Mixed martial arts record
- Total: 20
- Wins: 20
- By knockout: 7
- By submission: 12
- By decision: 1
- Losses: 0

Other information
- Mixed martial arts record from Sherdog

= Razhabali Shaydullaev =

Kyrgyzstani mixed martial artist (born 2000)

Rajabali Shaidullaev (Ражабали Шайдуллаев; born October 11, 2000) is a Kyrgyz mixed martial artist who competes in the featherweight division of Rizin Fighting Federation and Professional Fighters League (PFL), where he is the Rizin Featherweight Champion and the inaugural PFL Featherweight Champion.

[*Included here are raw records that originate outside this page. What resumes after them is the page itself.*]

(** ** [extract_xml] of cosma.chain *)

(** The characters with a meaning of their own in a pattern.  The source
    splices [tag] into the pattern text unescaped; for a tag without such
    a character the spliced text is a literal, which is what [pattern]
    builds. *)
Definition re_special (c : ascii) : bool :=
  existsb (Ascii.eqb c)
    (list_ascii_of_string ".^$*+?{}[]\|()").

Fixpoint plain_tag (tag : string) : bool :=
  match tag with
  | String c t => negb (re_special c) && plain_tag t
  | EmptyString => true
  end.

(** [<tag>] and [</tag>] *)
Definition open_tag (tag : string) : string := "<" +:+ tag +:+ ">".
Definition close_tag (tag : string) : string := "</" +:+ tag +:+ ">".

(** The end of the pattern, [(?:\]\]>)?\s*</{tag}>]. *)
Definition closing (tag : string) : Re.regex :=
  Re.Seq (Re.Opt (Re.Lit "]]>"))
  (Re.Seq (Re.Star Re.isspace)
          (Re.Lit (close_tag tag))).

(** What follows the first [\s*] of the pattern,
    [(?:<!\[CDATA\[)?(.*?)(?:\]\]>)?\s*</{tag}>]. *)
Definition content (tag : string) : Re.regex :=
  Re.Seq (Re.Opt (Re.Lit "<![CDATA["))
  (Re.Seq (Re.Group (Re.LazyStar Re.anychar))
          (closing tag)).

(** [f'<{tag}>\s*(?:<!\[CDATA\[)?(.*?)(?:\]\]>)?\s*</{tag}>'],
    compiled with [re.DOTALL]. *)
Definition pattern (tag : string) : Re.regex :=
  Re.Seq (Re.Lit (open_tag tag))
  (Re.Seq (Re.Star Re.isspace)
          (content tag)).

(** [extract_xml].  In [pattern] group 1 takes part in every match
    (see [search_pattern_group]), so the second case never runs; Python
    would raise there, on [None.strip()]. *)
Definition extract_xml (text tag : string) : string :=
  match Re.search (pattern tag) text with
  | Some (Some g) => Re.strip g
  | Some None => ""
  | None => ""
  end.

(** ** Vocabulary of the specification *)

Abbreviation is_system := (λ msg : Message, msg_role msg = "system") (only parsing).
Abbreviation non_system := (λ msg : Message, msg_role msg ≠ "system") (only parsing).

(** The last [n] elements of [l], all of [l] when it has fewer. *)
Definition last_n {A : Type} (n : nat) (l : list A) : list A :=
  reverse (take n (reverse l)).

In January 2026, he reached No. 6 in the featherweight rankings according to Fight Matrix.

==Background==
Shaidullaev was born in the village of Jergetau in Lakhsh, near the border between Tajikistan and Kyrgyzstan, and spent his time in Tajikistan until high school. During high school, he played football and judo, and after graduating, he moved to Bishkek, Kyrgyzstan, where he started wrestling. Three years after starting wrestling, Shaidullaev switched to mixed martial arts and joined Ihlas MMA. He has competed in grappling and jiu-jitsu tournaments and won multiple times. He is also an Asian champion in combat jiu-jitsu.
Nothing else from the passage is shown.